**The problem:**
Find the line containing "(** ** The life of a Run's journal" in the listing below. Repeat it exactly, along with each following line up to and including the one containing "LOpenFails f acked".

**Excerpted records:**
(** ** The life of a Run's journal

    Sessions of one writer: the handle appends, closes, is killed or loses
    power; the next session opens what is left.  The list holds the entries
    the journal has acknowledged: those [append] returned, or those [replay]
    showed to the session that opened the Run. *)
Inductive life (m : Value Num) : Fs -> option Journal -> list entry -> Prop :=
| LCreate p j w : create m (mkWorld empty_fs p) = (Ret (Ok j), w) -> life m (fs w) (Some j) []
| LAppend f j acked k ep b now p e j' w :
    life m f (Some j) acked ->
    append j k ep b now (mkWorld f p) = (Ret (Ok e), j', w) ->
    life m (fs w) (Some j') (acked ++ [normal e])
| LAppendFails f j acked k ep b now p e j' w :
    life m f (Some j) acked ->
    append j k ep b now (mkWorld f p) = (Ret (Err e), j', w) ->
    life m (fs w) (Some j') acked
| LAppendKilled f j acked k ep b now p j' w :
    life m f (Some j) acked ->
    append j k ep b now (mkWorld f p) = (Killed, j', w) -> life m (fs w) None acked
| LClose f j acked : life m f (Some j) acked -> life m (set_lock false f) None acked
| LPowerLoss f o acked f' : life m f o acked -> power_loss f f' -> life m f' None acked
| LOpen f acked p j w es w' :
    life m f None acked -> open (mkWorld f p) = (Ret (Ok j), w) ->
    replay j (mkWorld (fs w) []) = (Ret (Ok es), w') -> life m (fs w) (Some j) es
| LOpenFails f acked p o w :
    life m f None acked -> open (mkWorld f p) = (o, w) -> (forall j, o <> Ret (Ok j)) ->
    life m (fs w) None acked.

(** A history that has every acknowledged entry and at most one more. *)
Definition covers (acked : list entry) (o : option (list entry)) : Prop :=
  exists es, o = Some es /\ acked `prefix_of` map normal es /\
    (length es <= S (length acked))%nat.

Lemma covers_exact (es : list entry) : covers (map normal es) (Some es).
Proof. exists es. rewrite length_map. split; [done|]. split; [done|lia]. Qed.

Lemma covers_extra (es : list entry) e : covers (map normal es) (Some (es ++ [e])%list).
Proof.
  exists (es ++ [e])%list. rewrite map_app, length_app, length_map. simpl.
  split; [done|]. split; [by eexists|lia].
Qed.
...
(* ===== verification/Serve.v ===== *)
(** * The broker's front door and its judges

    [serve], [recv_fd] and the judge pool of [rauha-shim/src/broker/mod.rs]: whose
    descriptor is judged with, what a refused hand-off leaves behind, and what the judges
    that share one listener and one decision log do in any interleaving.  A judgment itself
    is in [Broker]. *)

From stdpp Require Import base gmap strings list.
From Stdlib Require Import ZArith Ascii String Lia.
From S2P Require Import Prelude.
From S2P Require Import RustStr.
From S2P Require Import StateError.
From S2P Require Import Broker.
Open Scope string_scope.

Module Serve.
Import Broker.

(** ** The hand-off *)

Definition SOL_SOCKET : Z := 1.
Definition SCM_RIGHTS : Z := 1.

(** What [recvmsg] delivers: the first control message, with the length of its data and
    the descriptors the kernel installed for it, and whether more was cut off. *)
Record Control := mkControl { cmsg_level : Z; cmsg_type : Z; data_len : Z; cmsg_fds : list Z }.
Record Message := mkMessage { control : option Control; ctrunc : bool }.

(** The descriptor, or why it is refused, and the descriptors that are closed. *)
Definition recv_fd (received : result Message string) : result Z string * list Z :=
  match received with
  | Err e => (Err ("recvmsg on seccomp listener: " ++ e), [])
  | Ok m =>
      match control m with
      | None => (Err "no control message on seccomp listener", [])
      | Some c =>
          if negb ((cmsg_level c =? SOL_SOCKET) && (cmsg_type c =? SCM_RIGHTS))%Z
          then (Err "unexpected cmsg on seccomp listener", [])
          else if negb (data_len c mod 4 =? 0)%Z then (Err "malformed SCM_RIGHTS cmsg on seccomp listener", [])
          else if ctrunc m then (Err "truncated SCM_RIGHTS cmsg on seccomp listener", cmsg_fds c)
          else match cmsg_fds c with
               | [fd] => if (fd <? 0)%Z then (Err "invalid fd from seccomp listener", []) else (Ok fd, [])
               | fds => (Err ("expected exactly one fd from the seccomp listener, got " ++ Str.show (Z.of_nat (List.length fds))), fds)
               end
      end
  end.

**Task response:**
(** ** The life of a Run's journal

    Sessions of one writer: the handle appends, closes, is killed or loses
    power; the next session opens what is left.  The list holds the entries
    the journal has acknowledged: those [append] returned, or those [replay]
    showed to the session that opened the Run. *)
Inductive life (m : Value Num) : Fs -> option Journal -> list entry -> Prop :=
| LCreate p j w : create m (mkWorld empty_fs p) = (Ret (Ok j), w) -> life m (fs w) (Some j) []
| LAppend f j acked k ep b now p e j' w :
    life m f (Some j) acked ->
    append j k ep b now (mkWorld f p) = (Ret (Ok e), j', w) ->
    life m (fs w) (Some j') (acked ++ [normal e])
| LAppendFails f j acked k ep b now p e j' w :
    life m f (Some j) acked ->
    append j k ep b now (mkWorld f p) = (Ret (Err e), j', w) ->
    life m (fs w) (Some j') acked
| LAppendKilled f j acked k ep b now p j' w :
    life m f (Some j) acked ->
    append j k ep b now (mkWorld f p) = (Killed, j', w) -> life m (fs w) None acked
| LClose f j acked : life m f (Some j) acked -> life m (set_lock false f) None acked
| LPowerLoss f o acked f' : life m f o acked -> power_loss f f' -> life m f' None acked
| LOpen f acked p j w es w' :
    life m f None acked -> open (mkWorld f p) = (Ret (Ok j), w) ->
    replay j (mkWorld (fs w) []) = (Ret (Ok es), w') -> life m (fs w) (Some j) es
| LOpenFails f acked p o w :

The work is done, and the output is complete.